Findlay says father's battle with cancer putting triathlon year in perspective

From a chronic injury, to a heartbreaking last-place performance at the London Olympics, to a diagnosis of anemia that knocked her out of the world championships, Paula Findlay has had one rough year.

Then last week, the 23-year-old triathlete from Edmonton revealed on her blog that her dad Max is battling cancer.

But rather than look at it as more horrible news in a what-else-can-go-wrong kind of season, Findlay said her dad's illness has helped her put everything in perspective.

"As hard as I've had it this past year, I haven't had it that bad compared to a lot of people, with all the recent events that have happened, the hurricane in New York, and the Lance Armstrong situation and my dad being sick. . . there's lots of people who have had it a lot worse off than me," Findlay told The Canadian Press in a phone interview from California.

The former world No. 1 triathlete came in last at the London Olympics, and the image of the sobbing redhead limping across the finish line will be one of the most enduring of the Games. Because of a hip injury that had plagued her for a year, she'd only had six solid weeks of training before London.

After coming home, blood work showed she was anemic, forcing her to withdraw from the world championships in New Zealand.

Last week, her dad underwent surgery for colon cancer.

"I don't have any regrets about the past year, I'm very very lucky to have been a part of the Canadian Olympic team and it's a lot of hard work, but coming last at the Olympics is not the worst thing that can happen to you,"Findlay said.

"Although it's disappointing and I put so much into it — and that's the reason it's so disappointing — learning from it and moving forward is important and I'm doing OK with that and having to put it in perspective for my dad has helped with that as well."

Findlay said her "very stubborn and determined" dad is doing well. He was home from the hospital four days earlier than expected and is up and walking and eating solid food.
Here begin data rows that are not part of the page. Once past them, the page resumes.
(** C11: An execution reported as a success is one a backend reported: the last backend that
    was tried was entitled, supported the execution, prepared it and executed it with
    success, and the result carries its message, output, usage and evidence. *)
Theorem routed_success_is_a_backend_success decision s r s' :
  execute_with_fallback R intent (Some decision) s = (Ok r, s') →
  xr_ok (rr_result r) = true →
  ∃ b, b ∈ ed_selected_backend_id decision :: ed_fallback_order decision ∧
    entitled R intent b ∧ executed_ok R intent decision b r.
Proof.
  intros (d & s0 & run & Hd & Hrun)%execute_decision Hok.
  rewrite (Hd _ eq_refl) in Hrun.
  apply run_decision_spec in Hrun as (A & _ & [[k Ho] _ _ He _] & Hend).
  destruct Hend as [a Hl _ Hx|_ _ Hn|a _ _ _ Hn|b _ _ (_ & Hn & _)]; [|congruence..].
  apply last_Some in Hl as [A' ->]. exists (ar_backend_id a). split_and!; [| |done].
  - rewrite Ho, fmap_app. set_solver.
  - rewrite fmap_app in He. apply Forall_app in He as [_ He]. by inversion He.
Qed.

(** The attempts of an execution follow the order of the decision without gaps or
    repetition, are numbered from one, belong to the execution, and only ever reach a backend
    that is entitled. *)
Theorem attempts_follow_the_order decision s r s' :
  execute_with_fallback R intent (Some decision) s = (Ok r, s') →
  ∃ A, rr_attempts r = ExecutionAttemptRecord_as_dict <$> A ∧
    ar_backend_id <$> A `prefix_of` ed_selected_backend_id decision :: ed_fallback_order decision ∧
    ar_attempt_number <$> A = seqZ 1 (Z.of_nat (length A)) ∧
    Forall (λ a, ar_execution_id a = it_execution_id intent) A ∧
    Forall (entitled R intent) (ar_backend_id <$> A).
Proof.
  intros (d & s0 & run & Hd & Hrun)%execute_decision.
  rewrite (Hd _ eq_refl) in Hrun.
  apply run_decision_spec in Hrun as (A & HA & [] & _). exists A. split_and!; try done.
  eapply Forall_impl; [done|]. by intros a [].
Qed.
(* ===== verification/RouteSelection.v ===== *)
(** * Provider routes: data, selection, authority

    [runtime_v1/provider_routes/protocol.py], [selection.py] and the check of
    [authority.py]: the snapshots a route manager reports, the choice of one of them for a
    connector that was already selected, and who may change a route. *)

From Stdlib Require Import SpecFloat.
From S2P Require Import Prelude.

(** ** Data *)

(* @src runtime_v1/provider_routes/protocol.py:34-56 ProviderRoute *)
Record ProviderRoute := {
  pr_route_id : string;
  pr_display_name : string;
  pr_manager_id : option string;
  pr_connector_id : string;
  pr_provider_id : string;
  pr_model_id : option string;
  pr_enabled : bool;
  pr_available : bool;
  pr_authenticated : bool;
  pr_configuration_status : string;
  pr_credential_source : option string;
  pr_supports_enable : bool;
  pr_supports_disable : bool;
  pr_supports_status : bool;
  pr_supports_model_selection : bool;
  pr_supports_usage_status : bool;
  pr_last_checked_at : Z;
  pr_reason_code : option string;
  pr_details : dict
}.

(* @src runtime_v1/provider_routes/protocol.py:58-79 ProviderRoute.as_dict *)
Definition ProviderRoute_as_dict `{PyLib} (r : ProviderRoute) : dict :=
  [("route_id", PStr (pr_route_id r)); ("display_name", PStr (pr_display_name r));
   ("manager_id", ostr (pr_manager_id r)); ("connector_id", PStr (pr_connector_id r));
   ("provider_id", PStr (pr_provider_id r)); ("model_id", ostr (pr_model_id r));
   ("enabled", PBool (pr_enabled r)); ("available", PBool (pr_available r));
   ("authenticated", PBool (pr_authenticated r));
   ("configuration_status", PStr (pr_configuration_status r));
   ("credential_source", ostr (pr_credential_source r));
   ("supports_enable", PBool (pr_supports_enable r));
   ("supports_disable", PBool (pr_supports_disable r));
   ("supports_status", PBool (pr_supports_status r));
   ("supports_model_selection", PBool (pr_supports_model_selection r));
   ("supports_usage_status", PBool (pr_supports_usage_status r));
   ("last_checked_at", PStr (isoformat (pr_last_checked_at r)));
   ("reason_code", ostr (pr_reason_code r)); ("details", PDict (pr_details r))].

(* @src runtime_v1/provider_routes/protocol.py:82-93 ProviderRouteManagerDiscovery *)
Record ProviderRouteManagerDiscovery := {
  pd_executable_path : option string;
  pd_version : option string;
  pd_fingerprint : option string;
  pd_installed : bool;
  pd_usable : bool;
  pd_supported_harnesses : list string;
  pd_status_capability : string;
  pd_configuration_locations : list string;
  pd_reason_code : option string;
  pd_details : dict
}.

(* @src runtime_v1/provider_routes/protocol.py:95-107 ProviderRouteManagerDiscovery.as_dict *)
Definition ProviderRouteManagerDiscovery_as_dict (d : ProviderRouteManagerDiscovery) : dict :=
  [("executable_path", ostr (pd_executable_path d)); ("version", ostr (pd_version d));
   ("fingerprint", ostr (pd_fingerprint d)); ("installed", PBool (pd_installed d));
   ("usable", PBool (pd_usable d));
   ("supported_harnesses", PList (PStr <$> pd_supported_harnesses d));
   ("status_capability", PStr (pd_status_capability d));
   ("configuration_locations", PList (PStr <$> pd_configuration_locations d));
   ("reason_code", ostr (pd_reason_code d)); ("details", PDict (pd_details d))].

(* @src runtime_v1/provider_routes/protocol.py:110-116 ProviderRouteAuthEvidence *)
Record ProviderRouteAuthEvidence := {
  pa_status : string;
  pa_detail : string;
  pa_signed_in : bool;
  pa_credential_source : option string;
  pa_details : dict
}.

(* @src runtime_v1/provider_routes/protocol.py:118-125 ProviderRouteAuthEvidence.as_dict *)
Definition ProviderRouteAuthEvidence_as_dict (e : ProviderRouteAuthEvidence) : dict :=
  [("status", PStr (pa_status e)); ("detail", PStr (pa_detail e));
   ("signed_in", PBool (pa_signed_in e));
   ("credential_source", ostr (pa_credential_source e)); ("details", PDict (pa_details e))].

(* @src runtime_v1/provider_routes/protocol.py:128-137 ProviderRouteMutationApproval *)
Record ProviderRouteMutationApproval := {
  ap_approved : bool;
  ap_action : string;
  ap_manager_id : string;
  ap_connector_id : string;
  ap_nonce : string;
  ap_model_id : option string
}.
In her recent blog entry — "When the going gets rough" — Findlay wrote "He's showed that optimism and positivity are powerful tools when the going gets rough."

While her father recuperates, Findlay travelled to Morgan Hill, Calif., this week to be fitted with a new Specialized bike. Technicians gave her a bigger frame and adjusted the handle bars and pedals to help combat the hip injury that sidelined her for so much of last season.

"You're pedalling so many revolutions, thousands and thousands of pedal strokes daily, so if you're a little bit off in your positioning or something is not quite right, it can make a huge difference over that many pedal strokes," Findlay explained. "Small changes you might not feel right away but over the long term and over hundreds and hundreds of rides and miles, it all adds up and your body can feel the impact of it if it's not quite right."

Findlay also has a new coach in Joel Filliol, former coach of Olympic champion Simon Whitfield and former head coach of the British team.

The two will be based out of Victoria, but will spend much of the winter doing warm-weather training in Arizona and Florida.

Findlay said while it's not an overnight fix, she's getting a handle on the anemia that is common in female endurance athletes. She's monitoring her diet and taking supplements.

"Although it's better now it's not fixed or anything," she said. "It's something I'll constantly need to monitor probably for the rest of my triathlon career."

She's taking a patient approach to competing, saying she might not race again until April or May, or even as late as June. The focus for these next few months, she said, is getting strong and healthy, and rebuilding her confidence.

She hopes to make a triumphant return to the London Olympic course next September for the ITU World Triathlon Series Grand Final, which she admits won't be easy after her experiences there.

Findlay was touted as a Canadian medal hope for months leading into London, but many obviously were unaware of the severity of her injury.

"But it was never a negative thing, it only became a little bit difficult when I was approaching the Olympics still not able to run and yet I was still on cereal boxes and on ads with the COC (Canadian Olympic Committee)," Findlay said. "But honestly it helped me get through it a little bit, it reminded me that I can do it and I had done it in the past and people believe in me. It was a constant reminder that I was on top and I could get back there."

When she logged onto her Facebook account after the race, Findlay said she had hundreds of messages of support. She said she still gets comments from strangers.

"It was surprising and unexpected," Findlay said. "I didn't want the sympathy, the 'Oh we're so proud of you, you're such an inspiration.' It's a little bit hard to respond to that because they don't see the behind-the-scenes work to get there.

"They only see that two-hour race when I'm finishing in tears and might look like a hero but I certainly didn't feel like that, that's why I wasn't expecting the outpouring of support."